Come prendersi cura di un avvitatore pneumatico

 

L'avvitatore pneumatico è lo strumento fondamentale in ogni officina e gommista, permette di svitare e avvitare dadi e/o bulloni a delle coppie di serraggio anche molto elevate.

Per essere molto più prestanti, soprattutto in fase di svitamento, gli avvitatori vengono equipaggiati (di serie) con una o due masse battenti che hanno il compito di creare un movimento cinetico e sfruttarlo a proprio favore in caso di bulloni ossidati o serrati a coppie eccessive.

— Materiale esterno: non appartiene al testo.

(* ===== verification/TransportAnswers.v ===== *)
(** * Transport: every consume call is answered

    The promises that [consume] returns: while the transport is open a pending
    promise belongs to a task that is waiting or being created, so at rest every
    promise is settled; closing the transport abandons the tasks that have not
    been started, whose promises then stay pending for ever. *)

From stdpp Require Import gmap.
From S2P Require Import Prelude JsNum JsVal OrtcValidate Ortc ClientBase Producer Consumer DataChannels Transport TransportRun TransportProofs.
Local Open Scope string_scope.
Local Open Scope list_scope.

Section Answers.
Context `{TrackPlatform} {Q : Type} `{AwaitQueue job Q}.
Implicit Types w : World (Q:=Q).

(** ** Whose promise is pending *)

Definition awaited (n : nat) (tasks : list ConsumerCreationTask) : Prop := ∃ task, task ∈ tasks ∧ ct_promise task = n.

Definition owned w : Prop := ∀ n, tr_closed (w_transport w) = false → w_promises w !! n = Some PrPending →
  awaited n (tr_pendingConsumerTasks (w_transport w)) ∨ ∃ tasks, w_running w = Some (BdReceive tasks) ∧ awaited n tasks.

(** Steps that at most settle promises. *)
Record still w w' : Prop := {
  st_closed : tr_closed (w_transport w') = tr_closed (w_transport w);
  st_tasks : tr_pendingConsumerTasks (w_transport w') = tr_pendingConsumerTasks (w_transport w);
  st_running : w_running w' = w_running w;
  st_promises i : w_promises w' !! i = Some PrPending → w_promises w !! i = Some PrPending;
}.

#[export] Instance still_refl : Reflexive still.
Proof. by split. Qed.
#[export] Instance still_trans : Transitive still.
Proof. intros w1 w2 w3 [] []. split; [congruence..|auto]. Qed.

Lemma calm_still w w' : calm w w' → still w w'.
Proof. intros []. by split. Qed.

Lemma still_owned w w' : still w w' → owned w → owned w'.
Proof. intros [Hc Ht Hr Hp] Ho n Hn Hi. rewrite Ht, Hr. apply Ho; [congruence|auto]. Qed.

Lemma still_transport w f : (∀ t, tr_closed (f t) = tr_closed t ∧ tr_pendingConsumerTasks (f t) = tr_pendingConsumerTasks t) →
  still w (on_transport f w).
Proof. intros Hf. destruct (Hf (w_transport w)). by split. Qed.

Lemma still_push w j : still w (push j w).
Proof. by split. Qed.
Lemma still_schedule w m : still w (schedule m w).
Proof. by split. Qed.

Lemma batch_still k w : still w (batchPendingConsumers k w).
Proof. etransitivity; [|apply still_push]. apply still_transport. by destruct k. Qed.
Lemma create_still w : still w (createPendingConsumers w).
Proof. etransitivity; [|apply still_push]. by apply still_transport. Qed.

Lemma handleConsumer_still a c w e : still w (handleConsumer a c w e).
Proof.
  assert (∀ w, still w (consumer_on_close a c w)) as Hc.
  { intros w0. unfold consumer_on_close. cbv zeta. set (w1 := on_transport _ w0).
    assert (still w0 w1) as H1 by by apply still_transport. clearbody w1.
    destruct (tr_closed (w_transport w1)); [done|].
    assert (still w0 (on_transport (add_pending BClose (c_id c) a) w1)) as H2
      by (etransitivity; [exact H1|by apply still_transport]).
    destruct (pd_inProgress _); [done|]. etransitivity; [exact H2|apply batch_still]. }
  unfold handleConsumer. repeat case_match; try (apply calm_still, calm_emit); try apply Hc;
    (etransitivity; [|apply still_schedule]; by apply still_transport).
Qed.

Lemma on_consumer_still a call w : still w (on_consumer a call w).
Proof.
  unfold on_consumer. destruct (w_consumers w !! a) as [c|]; [|reflexivity]. destruct (cstep _ _) as [[h c'] es].
  set (w1 := set_w_tracks _ _). assert (still w w1) as H1 by done. clearbody w1.
  revert w1 H1. induction es as [|e es IH]; intros w1 H1; [done|]. cbn [foldl]. apply IH.
  etransitivity; [exact H1|apply handleConsumer_still].
Qed.

Lemma microtask_still m w : still w (run_microtask m w).
Proof.
  destruct m as [|k| |k|a r ok|t o e]; cbn [run_microtask].
  - repeat case_match; [reflexivity..|apply create_still].
  - repeat case_match; [reflexivity..|apply batch_still].
  - assert (still w (on_transport (set_tr_consumerCreationInProgress false) w)) as H1 by by apply still_transport.
    case_match; [done|]. etransitivity; [exact H1|apply create_still].
  - assert (still w (on_transport (set_inProgress k false) w)) as H1 by (apply still_transport; by destruct k).
    case_match; [done|]. etransitivity; [exact H1|apply batch_still].
  - repeat case_match; by split.
  - destruct (pr_stopTracks o); by split.
Qed.

Lemma settle_job_still w jf : still w (settle_job w jf).
Proof. destruct jf as [[] []]; by split. Qed.

(** ** Settling a batch *)

Lemma settle_promise_done n s w : s ≠ PrPending → w_promises (settle_promise n s w) !! n ≠ Some PrPending.
Proof.
  intros Hs. unfold settle_promise. destruct (w_promises w !! n) as [p|] eqn:E; [|by rewrite E].
  destruct p; try (rewrite E; done). cbn. rewrite list_lookup_insert_eq; [congruence|]. by eapply lookup_lt_Some.
Qed.

Lemma reject_tasks_done tasks e w n : awaited n tasks → w_promises (reject_tasks tasks e w) !! n ≠ Some PrPending.
Proof.
  unfold reject_tasks. revert w. induction tasks as [|t tasks IH]; intros w (task & Hin & <-); [by apply not_elem_of_nil in Hin|].
  cbn [foldl]. apply elem_of_cons in Hin as [->|Hin]; [|apply IH; by exists task].
  intros Hp. apply (settle_promise_done (ct_promise t) (PrRejected e) w); [done|].
  revert Hp. apply ca_promises. apply (reject_tasks_calm tasks e).
Qed.

Lemma consumer_created_done task r w : w_promises (consumer_created task r w).1 !! ct_promise task ≠ Some PrPending.
Proof.
  unfold consumer_created. destruct r as [[lid rcv] x]. destruct (new_Consumer _ _ _ _). by apply settle_promise_done.
Qed.

Lemma consumers_created_done all tasks results pr w n : (length tasks <= length results)%nat → awaited n tasks →
  w_promises (consumers_created all tasks results pr w).1 !! n ≠ Some PrPending.
Proof.
  revert results pr w. induction tasks as [|t tasks IH]; intros results pr w Hl (task & Hin & <-); [by apply not_elem_of_nil in Hin|].
  destruct results as [|r results]; cbn in Hl; [lia|]. cbn [consumers_created].
  pose proof (consumer_created_done t r w) as Hd. destruct (consumer_created t r w) as [w1 c]. cbn [fst] in Hd.
  apply elem_of_cons in Hin as [->|Hin]; [|apply IH; [lia|by exists task]].
  intros Hp. apply Hd. revert Hp. apply ca_promises, consumers_created_calm.
Qed.

(** ** Every step *)

(** The handler answers a batch with a result for every consumer of it. *)
Definition full_answer w (e : event) : Prop :=
  match e, w_running w with
  | EvReply (RpReceived results), Some (BdReceive tasks) => (length tasks <= length results)%nat
  | _, _ => True
  end.

(** [always p w es]: [p] holds before every step of the run. *)
Fixpoint always (p : World → event → Prop) w (es : list event) : Prop :=
  match es with [] => True | e :: es => p w e ∧ always p (step w e) es end.

(** Every pending promise belongs to a task that has not been started. *)
Definition queued w : Prop := ∀ n, tr_closed (w_transport w) = false → w_promises w !! n = Some PrPending →
  awaited n (tr_pendingConsumerTasks (w_transport w)).

Definition is_receive (n : body + finish) : bool := match n with inl (BdReceive _) => true | _ => false end.

Lemma advance_owned w j n : queued w → is_receive n = false → owned (advance j (w, n)).
Proof.
  intros Hq Hn. unfold advance. destruct n as [b|f]; [|eapply still_owned; [apply settle_job_still|]];
    intros i Hc Hi; left; by apply Hq.
Qed.

Lemma resume_not_receive b r w w' n : resume_body b r w = Some (w', n) → is_receive n = false.
Proof.
  intros E. destruct b as [t o|t o lid ps snd|tasks| |o|o ps|id pid ps o|sw], r as [|lid' ps' snd'|id'|results|ps'|e];
    cbn [resume_body] in E; try discriminate; unfold produce_created, produce_abandoned, dataProducer_created,
    dataConsumer_created, create_probator in E; repeat case_match; simplify_eq; done.
Qed.

Lemma resume_queued b r w w' n : owned w → w_running w = Some b →
  (∀ tasks results, b = BdReceive tasks → r = RpReceived results → (length tasks <= length results)%nat) →
  resume_body b r w = Some (w', n) → queued w'.
Proof.
  intros Ho Hb Hlen E i Hc Hi. pose proof (resume_calm _ _ _ _ _ E) as Hcalm.
  pose proof (ca_promises _ _ Hcalm i Hi) as Hi0. rewrite (ca_tasks _ _ Hcalm). rewrite (ca_closed _ _ Hcalm) in Hc.
  destruct (Ho i Hc Hi0) as [?|(tasks & Er & Haw)]; [done|]. rewrite Hb in Er. injection Er as ->. exfalso.
  destruct r as [|lid' ps' snd'|id'|results|ps'|e]; cbn [resume_body] in E; try discriminate.
  - specialize (Hlen tasks results eq_refl eq_refl). pose proof (consumers_created_done tasks tasks results None w i Hlen Haw) as Hd.
    destruct (consumers_created tasks tasks results None w) as [w1 pr]. cbn [fst] in Hd.
    unfold create_probator in E. repeat case_match; simplify_eq; done.
  - simplify_eq. by apply (reject_tasks_done tasks e w i Haw).
Qed.

Lemma consume_task_promise t ln o n task : consume_task t ln o n = inl task → ct_promise task = n.
Proof. unfold consume_task. intros E. repeat case_match; simplify_eq; done. Qed.

Lemma consume_owned ln o w : owned w → owned (consume ln o w).
Proof.
  intros Ho. unfold consume. destruct (consume_task _ _ _ _) as [task|e] eqn:E; intros n Hc Hn; cbn in *.
  - apply consume_task_promise in E. destruct (decide (n = length (w_promises w))) as [->|Hne].
    + left. exists task. split; [set_solver|done].
    + rewrite lookup_app_l in Hn.
      * destruct (Ho n Hc Hn) as [(t & ? & ?)|?]; [|by right]. left. exists t. split; [set_solver|done].
      * apply lookup_lt_Some in Hn. rewrite length_app in Hn. cbn in Hn. lia.
  - rewrite lookup_app_Some in Hn. destruct Hn as [Hn|[_ Hn]]; [by apply Ho|].
    by apply list_lookup_singleton_Some in Hn as [_ Hn].
Qed.

Lemma start_owned w j : owned w → w_running w = None → owned (advance j (start_job j w)).
Proof.
  intros Ho Hr.
  assert (queued w) as Hq by (intros n Hc Hn; destruct (Ho n Hc Hn) as [?|(? & E & _)]; [done|congruence]).
  destruct (start_job j w) as [w' n] eqn:E. destruct (is_receive n) eqn:En.
  - destruct j; cbn [start_job] in E; repeat case_match; simplify_eq; try discriminate.
    intros i Hc Hi. right. eexists. split; [done|].
    rewrite <-H1. by apply Hq.
  - apply advance_owned; [|done]. intros i Hc Hi.
    destruct j as [| | | |k| | | |]; cbn [start_job] in E; repeat case_match; simplify_eq; try discriminate; cbn in *;
      try (by apply Hq). all: destruct k; by apply Hq.
Qed.

Lemma step_owned w e : owned w → full_answer w e → owned (step w e).
Proof.
  intros Ho Hf. destruct e; cbn [step].
  - eapply still_owned; [|exact Ho]. unfold produce, guarded. repeat case_match; by split.
  - by apply consume_owned.
  - eapply still_owned; [|exact Ho]. unfold produceData, guarded. repeat case_match; by split.
  - eapply still_owned; [|exact Ho]. unfold consumeData. repeat case_match; by split.
  - eapply still_owned; [|exact Ho]. unfold restartIce, guarded. repeat case_match; by split.
  - eapply still_owned; [|exact Ho]. unfold updateIceServers, guarded. repeat case_match; by split.
  - intros n Hc. by rewrite close_closes in Hc.
  - eapply still_owned; [apply calm_still, on_producer_calm|done].
  - eapply still_owned; [apply on_consumer_still|done].
  - eapply still_owned; [apply calm_still, on_dataProducer_calm|done].
  - eapply still_owned; [apply calm_still, on_dataConsumer_calm|done].
  - eapply still_owned; [|exact Ho]. unfold on_icegatheringstatechange. destruct (String.eqb _ _); by split.
  - eapply still_owned; [|exact Ho]. unfold on_connectionstatechange. destruct (String.eqb _ _); by split.
  - destruct (w_running w) eqn:Er; [done|]. destruct (aq_tasks (w_queue w)) as [|j js]; [done|]. by apply start_owned.
  - destruct (w_running w) as [b|] eqn:Er; [|done]. destruct (aq_tasks (w_queue w)) as [|j js]; [done|].
    destruct (resume_body b r w) as [[w' n]|] eqn:E; [|done].
    apply advance_owned; [|by eapply resume_not_receive]. eapply resume_queued; [done..| |done].
    intros tasks results -> ->. unfold full_answer in Hf. by rewrite Er in Hf.
  - destruct (w_detached w !! i) as [b|]; [|done]. destruct (resume_body b r w) as [[w' n]|] eqn:E; [|done].
    eapply still_owned; [|exact Ho]. etransitivity; [by eapply calm_still, resume_calm|]. unfold advance_detached. by destruct n.
  - destruct (w_micro w !! i) as [m|]; [|done]. eapply still_owned; [apply microtask_still|]. done.
  - done.
Qed.

Lemma run_owned w es : owned w → always full_answer w es → owned (run w es).
Proof.
  revert w. induction es as [|e es IH]; intros w Ho; [done|]. intros [Hf Ha]. apply IH; [by apply step_owned|done].
Qed.

(** C10: every [consume] call is answered: if the handler answers each batch with a
    result for every consumer of it, or an error, then whenever the open transport
    is at rest every promise returned by [consume] is settled. *)
Theorem consume_answered h n o es i :
  let w := run (new_World h n o) es in
  always full_answer (new_World h n o) es →
  tr_closed (w_transport w) = false → at_rest w → w_promises w !! i ≠ Some PrPending.
Proof.
  intros w Ha Hc Hrest Hi. destruct (rest_pending w (run_binv _ es (new_World_binv h n o)) Hc Hrest) as [Hk Hn].
  assert (owned w) as Ho by (apply run_owned; [by intros ??|done]).
  destruct (Ho i Hc Hi) as [(task & Hin & _)|(tasks & Er & _)]; [|congruence].
  destruct (Hk None) as [_ Hp]. apply Hp. cbn. intros E. rewrite E in Hin. by apply not_elem_of_nil in Hin.
Qed.
End Answers.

Essendo un oggetto più o meno ricco di organi meccanici in movimento per mantenere lo standard qualitativo con cui esce da casa madre e conservare la potenza non è esente dalla manutenzione ordinaria e alcuni accorgimenti fondamentali per far sì che duri il più possibile. 

I consigli generali

Gli accorgimenti fondamentali per un qualsiasi utensile pneumatico (avvitatore, smeriglio, sollevatore etc..) sono:

  • Utilizzare sempre aria pulita e asciutta: fondamentale controllare sempre di avere un impianto dell'aria privo di aria contaminata da acqua o altri agenti esterni. Sarebbe come mettere benzina annacquata in un'automobile!
  • Utilizzare un filtro regolatore lubrificatore: permette di controllare la pressione dell'aria e di rilasciare la giusta quantità di lubrificante, è consigliato mantenere controllato il serbatoio dell'olio così da non lasciarlo mai vuoto.
  • Dimensionare correttamente i tubi: i tubi dell'aria devono essere correttamente dimensionati per permettere di avere una corretta portata d'aria.

I consigli per gli avvitatori pneumatici

Per mantenere un corretto e prolungato funzionamento degli avvitatori a impulsi, in particolare, consigliamo:

  • Anche se collegato a un filtro-lubrificatore lubrificare ogni 2/3 ore di lavoro con alcune gocce d'olio direttamente nell'innesto dell'aria, noi consigliamo di utilizzare questo.
  • Circa ogni 60 ore di utilizzo è necessario controllare tutta la parte delle masse battenti in quanto non vengono oliate con l'olio che inseriamo nell'innesto dell'aria! La parte delle masse battenti sono a compartimento stagno e devono essere ingrassate con un particolare grasso al bisolfuro di molibdeno.
  • Dopo un lungo periodo di fermo è consigliato introdurre nell'innesto dell'aria poco gasolio, far funzionare l'avvitatore per qualche secondo e poi inserire il solito olio per lubrificare; per il gruppo di masse battenti è consigliata una pulizia accurata e un ingrassaggio.
  • FONDAMENTALE non superare mai i 6,2/6,3 bar di pressione, gli avvitatori a quella pressione arrivano già alla loro potenza e coppia massima, spingerli a pressioni più alte solleciterebbe tutta la meccanica interna provocandone solamente una prematura rottura.

In conclusione

Un avvitatore, come un qualsiasi altro utensile pneumatico, richiede pochi e semplici passi per far si che il suo utilizzo risulti sempre prestante e duraturo nel tempo: pressione corretta, mantenuto ben oliato nel motore e ingrassato a dovere nelle masse battenti!